Типы ключей azure Information Protection

Корневой ключ клиента может быть следующим:

Если у вас есть высокочувствительный контент, требующий дополнительной локальной защиты, рекомендуется использовать двойное шифрование ключей (DKE).

Корневые ключи клиента, созданные корпорацией Майкрософт

Ключ по умолчанию, автоматически созданный корпорацией Майкрософт, является ключом по умолчанию, используемым исключительно для Azure Information Protection для управления большинством аспектов жизненного цикла ключа клиента.

Продолжайте использовать ключ Майкрософт по умолчанию, если вы хотите быстро развернуть Azure Information Protection без специального оборудования, программного обеспечения или подписки Azure.
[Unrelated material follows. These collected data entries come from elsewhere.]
(* ===== verification/GoLib.v ===== *)
(** * Go standard library routines used by the modelled code

    [sort.Strings]/[slices.Sort] on strings (byte-wise lexicographic order),
    [slices.Compact], [sort.Search] and the 64-bit [slices.Sort], with the
    lemmas the components rely on: the sorted result is a permutation, compacting
    a sorted slice removes exactly the duplicates, the binary search finds the
    first index satisfying a monotone predicate. *)

From S2P Require Import Prelude.

(** ** Sorting *)

(** [sort.Strings] / [slices.Sort]: Go compares strings byte-wise; equal
    strings are indistinguishable, so stability does not matter. *)
Definition sort_strings (l : list string) : list string := merge_sort String.le l.

(** [slices.Sort] on []uint64. *)
Definition sort_u64 (l : list N) : list N := merge_sort N.le l.

(** [slices.Compact]: replaces runs of equal elements by one copy. *)
Fixpoint compact (l : list string) : list string :=
  match l with
  | x :: ((y :: _) as l') => if decide (x = y) then compact l' else x :: compact l'
  | _ => l
  end.

(** [sort.Search(n, f)]: the loop of Go's [sort] package, [i] and [j] being its
    two local variables; [fuel] bounds the number of halvings. *)
Fixpoint search_loop (fuel : nat) (i j : nat) (f : nat → bool) : nat :=
  match fuel with
  | O => i
  | S fuel' =>
      if i <? j then
        let h := (i + j) / 2 in
        if f h then search_loop fuel' i h f else search_loop fuel' (S h) j f
      else i
  end.

Definition sort_Search (n : nat) (f : nat → bool) : nat := search_loop n 0 n f.

(** ** Lemmas *)

#[export] Instance N_le_total : Total N.le.
Proof. intros x y. lia. Qed.

Lemma sort_strings_perm l : sort_strings l ≡ₚ l.
Proof. apply merge_sort_Permutation. Qed.

Lemma sort_strings_sorted l : StronglySorted String.le (sort_strings l).
Proof. apply StronglySorted_merge_sort; apply _. Qed.

Lemma elem_of_sort_strings x l : x ∈ sort_strings l ↔ x ∈ l.
Proof. by rewrite sort_strings_perm. Qed.

Lemma sort_strings_idemp_perm l1 l2 : l1 ≡ₚ l2 → sort_strings l1 = sort_strings l2.
Proof.
  intros Hp. apply (StronglySorted_unique String.le); auto using sort_strings_sorted.
  by rewrite !sort_strings_perm.
Qed.

Lemma sort_strings_nil_inv l : sort_strings l = [] → l = [].
Proof.
  intros E. apply Permutation_nil_r. rewrite <-E. by rewrite sort_strings_perm.
Qed.

Lemma length_sort_strings l : length (sort_strings l) = length l.
Proof. by rewrite sort_strings_perm. Qed.

Lemma sort_u64_perm l : sort_u64 l ≡ₚ l.
Proof. apply merge_sort_Permutation. Qed.

Lemma sort_u64_sorted l : StronglySorted N.le (sort_u64 l).
Proof. apply StronglySorted_merge_sort; apply _. Qed.

#[export] Hint Resolve sort_strings_sorted sort_u64_sorted : dapr.

(** *** [compact] *)

Lemma compact_cons2 x y l :
  compact (x :: y :: l) = if decide (x = y) then compact (y :: l) else x :: compact (y :: l).
Proof. reflexivity. Qed.

Lemma compact_cons x l : ∃ l', compact (x :: l) = x :: l'.
Proof.
  revert x; induction l as [|y l IH]; intros x; [by eexists|].
  simpl. case_decide as E; [subst y; exact (IH x)|]. by eexists.
Qed.

Lemma elem_of_compact x l : x ∈ compact l ↔ x ∈ l.
Proof.
  induction l as [|y [|z l] IH]; [done|done|].
  rewrite compact_cons2. case_decide as E.
  - subst z. rewrite IH, !elem_of_cons. tauto.
  - rewrite !(elem_of_cons _ _ y), IH. done.
Qed.

Lemma compact_sorted l : StronglySorted String.le l → StronglySorted String.le (compact l).
Proof.
  induction l as [|y [|z l] IH]; intros Hs; [done|done|].
  inversion Hs as [|? ? Hs' Hall]; subst. rewrite compact_cons2. case_decide as E; [by apply IH|].
  constructor; [by apply IH|]. rewrite list.Forall_forall in Hall |- *. intros w Hw.
  rewrite elem_of_compact in Hw. by apply Hall.
Qed.

Lemma compact_nodup l : StronglySorted String.le l → NoDup (compact l).
Proof.
  induction l as [|y [|z l] IH]; intros Hs; [constructor|by apply NoDup_singleton|].
  inversion Hs as [|? ? Hs' Hall]; subst. rewrite compact_cons2. case_decide as E; [by apply IH|].
  constructor; [|by apply IH]. intros Hy. rewrite elem_of_compact in Hy.
  inversion Hs' as [|? ? Hs'' Hall']; subst.
  apply elem_of_cons in Hy as [->|Hy]; [done|].
  apply E, (anti_symm String.le).
  - by inversion Hall.
  - rewrite list.Forall_forall in Hall'. by apply Hall'.
Qed.

(** Two sorted duplicate-free string slices over the same elements are equal. *)
Lemma sorted_nodup_ext l1 l2 :
  StronglySorted String.le l1 → StronglySorted String.le l2 →
  NoDup l1 → NoDup l2 → (∀ x, x ∈ l1 ↔ x ∈ l2) → l1 = l2.
Proof.
  intros Hs1 Hs2 Hn1 Hn2 Hext. apply (StronglySorted_unique String.le); [done..|].
  by apply NoDup_Permutation.
Qed.

(** *** [sort.Search] *)

(** With enough fuel the loop returns the first index of [[i, j)] on which the
    monotone predicate [f] holds, or [j]. *)
Lemma search_loop_spec fuel i j f :
  j - i ≤ fuel → i ≤ j →
  (∀ a b, a ≤ b → b < j → f a = true → f b = true) →
  let r := search_loop fuel i j f in
  i ≤ r ≤ j ∧ (∀ k, i ≤ k < r → f k = false) ∧ (r < j → f r = true).
Proof.
  revert i j; induction fuel as [|fuel IH]; intros i j Hfuel Hij Hmono; cbn [search_loop].
  - repeat split; intros; lia.
  - destruct (Nat.ltb_spec i j) as [Hlt|Hge]; [|repeat split; intros; lia].
    assert (Hh : i ≤ (i + j) / 2 < j).
    { split; [apply Nat.div_le_lower_bound|apply Nat.Div0.div_lt_upper_bound]; lia. }
    set (h := (i + j) / 2) in *. destruct (f h) eqn:Hf.
    + destruct (IH i h) as (Hr & Hlow & Hhit); [lia..| |].
      { intros a b Hab Hb. apply Hmono; lia. }
      split; [lia|split; [done|]]. intros _.
      destruct (decide (search_loop fuel i h f = h)) as [->|Hne]; [done|apply Hhit; lia].
    + destruct (IH (S h) j) as (Hr & Hlow & Hhit); [lia..|done|].
      split; [lia|split; [|done]]. intros k Hk.
      destruct (decide (S h ≤ k)) as [Hk'|Hk']; [apply Hlow; lia|].
      destruct (f k) eqn:Hfk; [|done]. rewrite (Hmono k h) in Hf; [done|lia..|done].
Qed.

Lemma sort_Search_spec n f :
  (∀ a b, a ≤ b → b < n → f a = true → f b = true) →
  sort_Search n f ≤ n ∧
  (∀ k, k < sort_Search n f → f k = false) ∧
  (sort_Search n f < n → f (sort_Search n f) = true).
Proof.
  intros Hmono. destruct (search_loop_spec n 0 n f) as (Hr & Hlow & Hhit); [lia..|done|].
  unfold sort_Search. split; [lia|]. split; [intros k Hk; apply Hlow; lia|done].
Qed.
(** ** Properties *)

(** The disseminated tables are exact: for any iteration order of the store, a host is
    listed under an actor type if and only if a stored stream reported that type under that
    name, and each entry is the record stored for such a stream. *)
Theorem placement_tables_exact s order version :
  order ≡ₚ hosts_order s →
  let t := pt_Entries (Store_PlacementTables_order s order version) in
  (∀ e n, (∃ m, t !! e = Some m ∧ is_Some (m !! n)) ↔
     (∃ idx h, hosts s !! idx = Some h ∧ e ∈ Entities h ∧ Name h = n)) ∧
  (∀ e m n h, t !! e = Some m → m !! n = Some h →
     Name h = n ∧ e ∈ Entities h ∧ ∃ idx, hosts s !! idx = Some h).
Proof.
  intros Hp t.
  assert (Hin : ∀ h, h ∈ order ↔ ∃ idx, hosts s !! idx = Some h).
  { intros h. rewrite Hp. unfold hosts_order. rewrite list_elem_of_fmap. split.
    - intros ([i h'] & -> & Hl%elem_of_map_to_list). eauto.
    - intros [i Hl]. exists (i, h). split; [done|by apply elem_of_map_to_list]. }
  split.
  - intros e n. change (listed t e n ↔ ∃ idx h, hosts s !! idx = Some h ∧ e ∈ Entities h ∧ Name h = n).
    subst t. simpl. rewrite listed_add_hosts. split.
    + intros [(h & Hh & He & ->)|(m & Hm & _)]; [|by rewrite lookup_empty in Hm].
      apply Hin in Hh as [idx Hl]. eauto.
    + intros (idx & h & Hl & He & <-). left. exists h. rewrite Hin. eauto.
  - intros e m n h Hm Hn.
    assert (Hs : entries_sound order t).
    { apply entries_sound_foldl; [done|]. intros ? ? ? ? Hemp. by rewrite lookup_empty in Hemp. }
    destruct (Hs e m n h Hm Hn) as (Hh & -> & He). apply Hin in Hh. auto.
Qed.

(** Set records what a stream reported: the store stays well-formed, the contribution stored
    for the stream is that of the report (none without entities), the result tells exactly
    whether it differs from the previous one, an unchanged report leaves the store as it is,
    and other streams are not affected. *)
Theorem store_set_tracks_report s idx h :
  store_wf s →
  let '(s', changed) := Store_Set s idx h in
  store_wf s' ∧
  stored_contribution s' idx = contribution h ∧
  (changed = true ↔ stored_contribution s idx ≠ contribution h) ∧
  (changed = false → s' = s) ∧
  (∀ j, j ≠ idx → hosts s' !! j = hosts s !! j).
Proof.
  intros Hwf. pose proof (store_wf_Set s idx h Hwf) as Hwf'.
  destruct (Set_spec s idx h Hwf) as (Hch & Hc & Hother).
  assert (Hsame : (Store_Set s idx h).2 = false → (Store_Set s idx h).1 = s).
  { unfold Store_Set. repeat case_match; simpl; done. }
  destruct (Store_Set s idx h) as [s' changed]; simpl in *.
  split_and!; [done..| |done|done]. rewrite Hch. case_bool_decide; naive_solver.
Qed.

(** ** Witnesses *)

Definition demo_host (name : string) (es : list string) : Host :=
  {| Name := name; Port := 50002; Load := 0; Entities := es; Id := "app"; Pod := EmptyString;
     ApiLevel := 20; Namespace := "default"; Operation := REPORT; Version := None |}.

Definition demo_store : Store :=
  (Store_Set (Store_Set (Store_New 100) 0 (demo_host "10.0.0.1:50002" ["t2"; "t1"])).1
    1 (demo_host "10.0.0.2:50002" ["t1"])).1.

Lemma demo_store_wf : store_wf demo_store.
Proof. unfold demo_store. auto with dapr. Qed.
К примерам относятся среды тестирования или организации без нормативных требований для управления ключами.

Для ключа по умолчанию дальнейшие действия не требуются, и вы можете перейти непосредственно к началу работы с корневым ключом клиента.

Примечание

Ключ по умолчанию, созданный корпорацией Майкрософт, является самым простым вариантом с наименьшими административными издержками.

В большинстве случаев вы даже не знаете, что у вас есть ключ клиента, так как вы можете зарегистрироваться в Azure Information Protection, а остальная часть процесса управления ключами обрабатывается корпорацией Майкрософт.

Защита собственных ключей (BYOK)

Защита BYOK использует ключи, созданные клиентами, в Azure 密钥保管库 или локальной организации клиента. Затем эти ключи передаются в Azure 密钥保管库 для дальнейшего управления.

Используйте BYOK, если в вашей организации есть правила соответствия для создания ключей, включая контроль над всеми операциями жизненного цикла. Например, если ключ должен быть защищен аппаратным модулем безопасности.

Дополнительные сведения см. в разделе "Настройка защиты BYOK".

После настройки перейдите к началу работы с корневым ключом клиента , чтобы получить дополнительные сведения об использовании ключа и управлении ими.

Двойное шифрование ключей (DKE)

Защита DKE обеспечивает дополнительную безопасность для содержимого с помощью двух ключей: одного созданного и удерживаемого корпорацией Майкрософт в Azure, а также другого, созданного и удерживаемого клиентом в локальной среде.

DKE требует, чтобы оба ключа имели доступ к защищенному содержимому, чтобы корпорация Майкрософт и другие третьи стороны не имели доступа к защищенным данным самостоятельно.

DKE можно развернуть в облаке или локально, обеспечивая полную гибкость для расположений хранилища.

Используйте DKE, если ваша организация:

  • Хочет убедиться, что только они могут расшифровать защищенное содержимое при всех обстоятельствах.
  • Не хотите, чтобы корпорация Майкрософт самостоятельно имели доступ к защищенным данным.
  • Имеет нормативные требования для хранения ключей в пределах географической границы. При использовании DKE ключи, удерживаемые клиентом, хранятся в центре обработки данных клиента.

Примечание

DKE похож на сейф, который требует как банковского ключа, так и ключа клиента для получения доступа. Для защиты DKE требуется ключ, удерживаемый корпорацией Майкрософт, и ключ, удерживаемый клиентом, для расшифровки защищенного содержимого.

Дополнительные сведения см. в статье о шифровании двойного ключа в документации по Microsoft 365.

Дальнейшие шаги

Дополнительные сведения о конкретных типах ключей см. в следующих статьях:

Если вы выполняете миграцию между клиентами, например после слияния компании, мы рекомендуем ознакомиться с нашей записью блога о слияниях и спин-офф для получения дополнительных сведений.